What amenities and market solutions arise as a city grows

Visiting small towns, this is the rule of thumb I have come across. When a city gets to about 1000 people they develop a small general store which is usually a dollar store (family dollar or dollar general), a post office, a library. Smaller than that they usually do not have those things.

When the city gets to 5000 people they have a real grocery store (rather than a few isles at dollar general) and a real department store, possibly a real hardware superstore. As a city grows larger both the market demand for goods/services grows and the tax base grows allowing more opportunities. I haven’t seen many cities with less than 20-30k people that have public transit. And even those, I haven’t seen ones with public transit trains (as well as a bus system) for less than 200k people.

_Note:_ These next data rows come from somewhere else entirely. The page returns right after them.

Lemma cancelOrder_eq id b :
  cancelOrder id b =
  match order_lookup b !! id with
  | None => Ok (false, b)
  | Some h =>
      match order_storage b !! h with
      | None => Undefined
      | Some o =>
          b1 ← remove_order_internal (side_of (Order.is_buy o)) h b;
          Ok (true, set_storage (delete h (order_storage b1))
                      (set_lookup (delete id (order_lookup b1)) b1))
      end
  end.
Proof.
  unfold cancelOrder. destruct (order_lookup b !! id) as [h |]; [| reflexivity].
  destruct (order_storage b !! h) as [o |]; [| reflexivity].
  destruct (Order.is_buy o); reflexivity.
Qed.

Lemma amendOrder_eq id p q b :
  amendOrder id p q b =
  match order_lookup b !! id with
  | None => Ok (false, b)
  | Some h =>
      match order_storage b !! h with
      | None => Undefined
      | Some o =>
          let sd := side_of (Order.is_buy o) in
          if d_neq (Order.price o) p then
            b1 ← remove_order_internal sd h b;
            b2 ← add_order_internal sd h
                   (set_storage (alter (with_price_quantity p q) h
                                   (order_storage b1)) b1);
            Ok (true, b2)
          else
            b1 ← adjust_total sd (Order.price o)
                   (to_int64 (wrap64 (q - Order.quantity o)))
                   (set_storage (<[h := with_quantity q o]> (order_storage b)) b);
            Ok (true, b1)
      end
  end.
Proof.
  unfold amendOrder. destruct (order_lookup b !! id) as [h |]; [| reflexivity].
  destruct (order_storage b !! h) as [o |]; [| reflexivity].
  destruct (Order.is_buy o); reflexivity.
Qed.

Lemma cancelOrder_wf id b r b' :
  wf b -> cancelOrder id b = Ok (r, b') -> wf b'.
Proof.
  intros Hwf. rewrite cancelOrder_eq.
  destruct (order_lookup b !! id) as [h |] eqn:Hl; [| intros [= <- <-]; exact Hwf].
  destruct (order_storage b !! h) as [o |] eqn:Ho; [| discriminate].
  destruct (remove_order_internal _ _ _) as [b1 |] eqn:Hr; [| discriminate].
  simpl. intros [= <- <-].
  destruct (remove_order_internal_wf _ h o b b1 Hwf Ho eq_refl Hr) as [Hwf1 Hdet].
  destruct (remove_order_internal_frame _ _ _ _ Hr) as (Hst & Hlk & _).
  apply wf_destroy; [exact Hwf1 | rewrite Hlk; exact Hl | exact Hdet].
Qed.

Lemma adjust_total_wf sd price delta b b' :
  wf b -> adjust_total sd price delta b = Ok b' -> wf b'.
Proof.
  intros Hwf. unfold adjust_total.
  destruct (is_nan price) eqn:Hnan; [discriminate |]. intros [= <-].
  pose proof (wf_tables b Hwf sd) as Hok.
  assert (Hsub : forall sd' k l,
            (k, l) ∈ side_table sd'
              (set_side_table sd
                 (map_update (comp_of sd) price
                    (fun l => Limit.mk (wrap64 (Limit.total_quantity l + delta))
                                (Limit.orders l))
                    (map_subscript (comp_of sd) price (side_table sd b))) b) ->
            u64 (Limit.total_quantity l) /\
            (Limit.orders l = [] \/
             exists l1, (k, l1) ∈ side_table sd' b /\ Limit.orders l = Limit.orders l1)).
  { intros sd' k l Hk. destruct (decide (sd' = sd)) as [-> | Hne].
    - book_simpl_in Hk.
      apply elem_written in Hk; [| apply _ | assumption | assumption].
      destruct Hk as [[Hk _] | (l0 & -> & _ & Hk)].
      + split; [exact (wf_totals b Hwf sd k l Hk) | right; eauto].
      + simpl. split; [apply wrap64_range |].
        destruct Hk as [Hk | (-> & _)]; [right; eauto | left; reflexivity].
    - rewrite side_table_set_other in Hk by congruence.
      split; [exact (wf_totals b Hwf sd' k l Hk) | right; eauto]. }
  split.
  - intros sd'. destruct (decide (sd' = sd)) as [-> | Hne].
    + book_simpl. apply table_ok_update, table_ok_subscript; (apply _ || assumption).
    + rewrite side_table_set_other by congruence. apply (wf_tables b Hwf).
  - book_simpl. apply (wf_alloc b Hwf).
  - book_simpl. apply (wf_counter b Hwf).
  - book_simpl. apply (wf_index b Hwf).
  - intros sd' k l n h Hk Hn. book_simpl.
    destruct (Hsub sd' k l Hk) as [_ [He | (l1 & Hk1 & He)]]; rewrite He in Hn.
    + inversion Hn.
    + exact (wf_members b Hwf sd' k l1 n h Hk1 Hn).
  - intros sd' k l Hk.
    destruct (Hsub sd' k l Hk) as [_ [He | (l1 & Hk1 & He)]]; rewrite He.
    + constructor.
    + exact (wf_nodes b Hwf sd' k l1 Hk1).
  - intros sd' k l Hk. apply (Hsub sd' k l Hk).
Qed.

Lemma amendOrder_wf id p q b r b' :
  wf b -> amendOrder id p q b = Ok (r, b') -> wf b'.
Proof.
  intros Hwf. rewrite amendOrder_eq.
  destruct (order_lookup b !! id) as [h |] eqn:Hl; [| intros [= <- <-]; exact Hwf].
  destruct (order_storage b !! h) as [o |] eqn:Ho; [| discriminate].
  cbv zeta. destruct (d_neq (Order.price o) p).
  - destruct (remove_order_internal _ _ _) as [b1 |] eqn:Hr; [| discriminate].
    simpl.
    destruct (remove_order_internal_wf _ h o b b1 Hwf Ho eq_refl Hr) as [Hwf1 Hdet].
    destruct (remove_order_internal_frame _ _ _ _ Hr) as (Hst & _).
    assert (Ho1 : order_storage b1 !! h = Some o) by (rewrite Hst; exact Ho).
    rewrite (alter_stored _ _ _ _ Ho1).
    destruct (add_order_internal _ _ _) as [b2 |] eqn:Ha; [| discriminate].
    simpl. intros [= <- <-].
    apply add_order_internal_inv in Ha as (o2 & Ho2 & Hnan & ->).
    simpl in Ho2. rewrite lookup_insert_eq in Ho2. injection Ho2 as <-.
    apply added_wf;
      [apply wf_store with (o := o); auto
      | simpl; apply lookup_insert_eq
      | reflexivity
      | exact Hnan
      | apply detached_set_storage, Hdet].
  - destruct (adjust_total _ _ _ _) as [b1 |] eqn:Ha; [| discriminate].
    simpl. intros [= <- <-].
    eapply adjust_total_wf; [| exact Ha].
    apply wf_store with (o := o); auto.
Qed.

It seems a city generally has to get to 300-500k+ people to have the fan base and tax revenue to support professional sports team(s). As a city grows certain opportunities arise.

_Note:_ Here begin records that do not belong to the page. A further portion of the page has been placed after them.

(** * VerifiAI: the credibility scoring and explanation engine

    A shallow embedding of [app/model.py], [app/factcheck.py] and the
    [verify] route of [app/main.py], followed by the properties of the
    engine.

    Conventions of the embedding.
    - A Python [str] is a [string]; the character tests ([str.isupper],
      [str.lower], [str.strip], the regular-expression class [\s]) are the
      ASCII fragments of the Python ones, bytes above 127 being caseless
      symbols.
    - A Python [int] is a [Z].  A Python [float] is an exact rational [Q]:
      decimal literals denote their decimal value, and [round] is the
      round-half-to-even of Python 3.
    - A raised exception is the [Raise] branch of [Res]; every function
      that can raise lives in that monad.
    - The language-analysis client, the fact-check search and the
      document store are parameters ([Client], [Env]). *)

From Stdlib Require Import ZArith QArith Qround Qminmax Lqa String Ascii List Bool Lia.
From Stdlib Require Import Sorting.Sorted Sorting.Permutation DecimalString.
Import ListNotations.

Local Open Scope string_scope.
Local Open Scope list_scope.

(** ** Python primitives *)

Module Py.

(** *** Exceptions *)

Inductive Res (A : Type) : Type :=
| Ok (a : A)
| Raise (exn : string).
Arguments Ok {A} a.
Arguments Raise {A} exn.

Definition bind {A B : Type} (m : Res A) (k : A -> Res B) : Res B :=
  match m with
  | Ok a => k a
  | Raise e => Raise e
  end.

Definition raises {A : Type} (m : Res A) : bool :=
  match m with Ok _ => false | Raise _ => true end.

(** [for x in l: acc = body(acc, x)] where the body may raise. *)
Fixpoint for_each {A S : Type} (body : S -> A -> Res S) (l : list A) (acc : S)
  : Res S :=
  match l with
  | [] => Ok acc
  | x :: l' => bind (body acc x) (for_each body l')
  end.

(** *** Characters *)

Definition code (c : ascii) : nat := nat_of_ascii c.

Definition between (lo hi n : nat) : bool := (lo <=? n)%nat && (n <=? hi)%nat.

Definition char_isupper (c : ascii) : bool := between 65 90 (code c).
Definition char_islower (c : ascii) : bool := between 97 122 (code c).
Definition char_isalpha (c : ascii) : bool := char_isupper c || char_islower c.

(** [str.isspace] on one character: TAB..CR, FS..US and the space. *)
Definition char_isspace (c : ascii) : bool :=
  between 9 13 (code c) || between 28 32 (code c).

Definition char_lower (c : ascii) : ascii :=
  if char_isupper c then ascii_of_nat (code c + 32) else c.

(** *** Strings *)

Definition is_empty (s : string) : bool :=
  match s with EmptyString => true | String _ _ => false end.

Definition len (s : string) : Z := Z.of_nat (String.length s).

(** [sum(1 for c in s if p(c))] *)
Fixpoint count_if (p : ascii -> bool) (s : string) : Z :=
  match s with
  | EmptyString => 0
  | String c s' => ((if p c then 1 else 0) + count_if p s')%Z
  end.

(** [s.count(c)] for a one-character needle. *)
Definition count_char (c : ascii) (s : string) : Z :=
  count_if (Ascii.eqb c) s.

(** [s.lower()] *)
Fixpoint lower (s : string) : string :=
  match s with
  | EmptyString => EmptyString
  | String c s' => String (char_lower c) (lower s')
  end.

(** [s[:n]] for [n >= 0] *)
Fixpoint take (n : nat) (s : string) : string :=
  match n, s with
  | O, _ => EmptyString
  | S _, EmptyString => EmptyString
  | S n', String c s' => String c (take n' s')
  end.

Fixpoint lstrip (s : string) : string :=
  match s with
  | EmptyString => EmptyString
  | String c s' => if char_isspace c then lstrip s' else s
  end.

Fixpoint rstrip (s : string) : string :=
  match s with
  | EmptyString => EmptyString
  | String c s' =>
      let r := rstrip s' in
      if is_empty r && char_isspace c then EmptyString else String c r
  end.

(** [s.strip()] *)
Definition strip (s : string) : string := lstrip (rstrip s).

(** [pat in s] *)
Fixpoint contains (pat s : string) : bool :=
  String.prefix pat s ||
  match s with
  | EmptyString => false
  | String _ s' => contains pat s'
  end.

(** [s.split(sep)] for a one-character separator, as the first piece and
    the pieces after it. *)
Fixpoint split_pieces (sep : ascii) (s : string) : string * list string :=
  match s with
  | EmptyString => (EmptyString, [])
  | String c s' =>
      let '(p, ps) := split_pieces sep s' in
      if Ascii.eqb c sep then (EmptyString, p :: ps) else (String c p, ps)
  end.

Definition split (sep : ascii) (s : string) : list string :=
  let '(p, ps) := split_pieces sep s in p :: ps.

(** [sep.join(l)] *)
Definition join (sep : string) (l : list string) : string :=
  String.concat sep l.

(** [x in l] for a list or a set of strings. *)
Definition mem (x : string) (l : list string) : bool :=
  existsb (String.eqb x) l.

(** [list(dict.fromkeys(l))]: first occurrences, in order. *)
Fixpoint fromkeys_from (seen : list string) (l : list string) : list string :=
  match l with
  | [] => []
  | x :: l' =>
      if mem x seen then fromkeys_from seen l'
      else x :: fromkeys_from (x :: seen) l'
  end.

Definition fromkeys (l : list string) : list string := fromkeys_from [] l.

(** [re.findall(r"[a-zA-Z]+", s)]: the maximal runs of letters, as the
    run that starts at the head of [s] (possibly empty) and the runs
    after it. *)
Fixpoint alpha_runs (s : string) : string * list string :=
  match s with
  | EmptyString => (EmptyString, [])
  | String c s' =>
      let '(run, runs) := alpha_runs s' in
      if char_isalpha c then (String c run, runs)
      else (EmptyString, if is_empty run then runs else run :: runs)
  end.

Definition findall_alpha (s : string) : list string :=
  let '(run, runs) := alpha_runs s in
  if is_empty run then runs else run :: runs.

Definition is_sentence_end (c : ascii) : bool :=
  Ascii.eqb c "." || Ascii.eqb c "!" || Ascii.eqb c "?".

(** The scanner of [re.split(r'(?<=[.!?])\s+', s)]. *)
Inductive split_state : Type :=
| AfterChar (sentence_end : bool)   (* inside a piece; was the last character one of .!? *)
| InSeparator.                      (* inside a matched run of whitespace *)

Fixpoint resplit_pieces (st : split_state) (s : string) : string * list string :=
  match s with
  | EmptyString => (EmptyString, [])
  | String c s' =>
      match st with
      | InSeparator =>
          if char_isspace c then resplit_pieces InSeparator s'
          else
            let '(p, ps) := resplit_pieces (AfterChar (is_sentence_end c)) s' in
            (String c p, ps)
      | AfterChar e =>
          if e && char_isspace c then
            let '(p, ps) := resplit_pieces InSeparator s' in
            (EmptyString, p :: ps)
          else
            let '(p, ps) := resplit_pieces (AfterChar (is_sentence_end c)) s' in
            (String c p, ps)
      end
  end.

Definition resplit_sentences (s : string) : list string :=
  let '(p, ps) := resplit_pieces (AfterChar false) s in p :: ps.

(** *** Numbers *)

(** [a / b] on two ints. *)
Definition truediv (a b : Z) : Res Q :=
  if (b =? 0)%Z then Raise "ZeroDivisionError"
  else Ok (inject_Z a / inject_Z b)%Q.

Definition float_lt (a b : Q) : bool :=
  if Qlt_le_dec a b then true else false.
Definition float_le (a b : Q) : bool :=
  if Qlt_le_dec b a then false else true.

(** [min(a, b)] on floats: the first argument unless the second is
    strictly smaller. *)
Definition fmin (a b : Q) : Q := if float_lt b a then b else a.

(** [round(x)]: the nearest integer, ties to the even one. *)
Definition round_half_even (x : Q) : Z :=
  let fl := Qfloor x in
  match (x - inject_Z fl ?= 1 # 2)%Q with
  | Lt => fl
  | Gt => (fl + 1)%Z
  | Eq => if Z.even fl then fl else (fl + 1)%Z
  end.

(** [round(x, ndigits)] *)
Definition round_digits (x : Q) (ndigits : nat) : Q :=
  let p := Z.pow 10 (Z.of_nat ndigits) in
  (inject_Z (round_half_even (x * inject_Z p)) / inject_Z p)%Q.

(** *** Formatting *)

(** [str(n)] *)
Definition str_int (n : Z) : string := NilZero.string_of_int (Z.to_int n).

Definition two_digits (n : Z) : string :=
  (if (n <? 10)%Z then "0" else "") ++ str_int n.

(** [f"{x:.2f}"] *)
Definition format_2f (x : Q) : string :=
  let h := round_half_even (x * inject_Z 100) in
  let a := Z.abs h in
  (if (h <? 0)%Z then "-" else "")
    ++ str_int (a / 100) ++ "." ++ two_digits (a mod 100).

End Py.

Import Py.

Notation "x <- m ;; k" := (Py.bind m (fun x => k))
  (at level 61, m at next level, right associativity).
Notation "' p <- m ;; k" := (Py.bind m (fun x => match x with p => k end))
  (at level 61, p pattern, m at next level, right associativity).

(** ** The language-analysis provider (google.cloud.language_v2) *)

Module Provider.

Record Sentiment : Type := {
  magnitude : Q;
  sentiment_score : Q
}.

(** Truth value of a sentiment message: some field is set. *)
Definition truthy (s : Sentiment) : bool :=
  negb (Qeq_bool (magnitude s) 0 && Qeq_bool (sentiment_score s) 0).

Record Sentence : Type := {
  text_content : string;
  sentence_sentiment : Sentiment
}.

Record SentimentResponse : Type := {
  document_sentiment : Sentiment;
  sentences : list Sentence
}.

Record Entity : Type := {
  name : string;
  type_ : string;
  salience : Q;
  metadata : list (string * string)
}.

Record Category : Type := {
  category_name : string
}.

Record Document : Type := {
  content : string;
  language_code : option string
}.

Record Client : Type := {
  analyze_sentiment : Document -> Res SentimentResponse;
  analyze_entities : Document -> Res (list Entity);
  classify_text : Document -> Res (list Category)
}.

(** [key in md] and [md.get(key)] *)
Fixpoint md_get (key : string) (md : list (string * string)) : option string :=
  match md with
  | [] => None
  | (k, v) :: md' => if String.eqb key k then Some v else md_get key md'
  end.

Definition md_has (key : string) (md : list (string * string)) : bool :=
  match md_get key md with Some _ => true | None => false end.

End Provider.

(** ** app/model.py *)

Module Model.

Import Provider.

Definition SENSATIONAL : list string :=
  [ "shocking"; "unbelievable"; "exposed"; "scandal"; "meltdown";
    "destroyed"; "bombshell"; "secretly"; "banned"; "miracle"; "cure";
    "guaranteed"; "instant" ].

Is there an actual formula for what businesses and public institutions develop relative to population or does it vary wildly by city?

Nothing that considers all variables. Obviously a bedroom suburb isn’t what you’ll think of as a “city of 100,000,” but many are that large. They obviously function very differently from the industrial satellite cities of similar size found near great metropolises. A town of 1000 in ranch country will have a different marketshed than one in rich farmland. Towns that attract middle-class retirees have “mailbox economies” that completely skew the observations.

At any rate, the term you’re seeking for further study is central place theory.

Nice username/post combo there!

thanks for the link. Interesting stuff.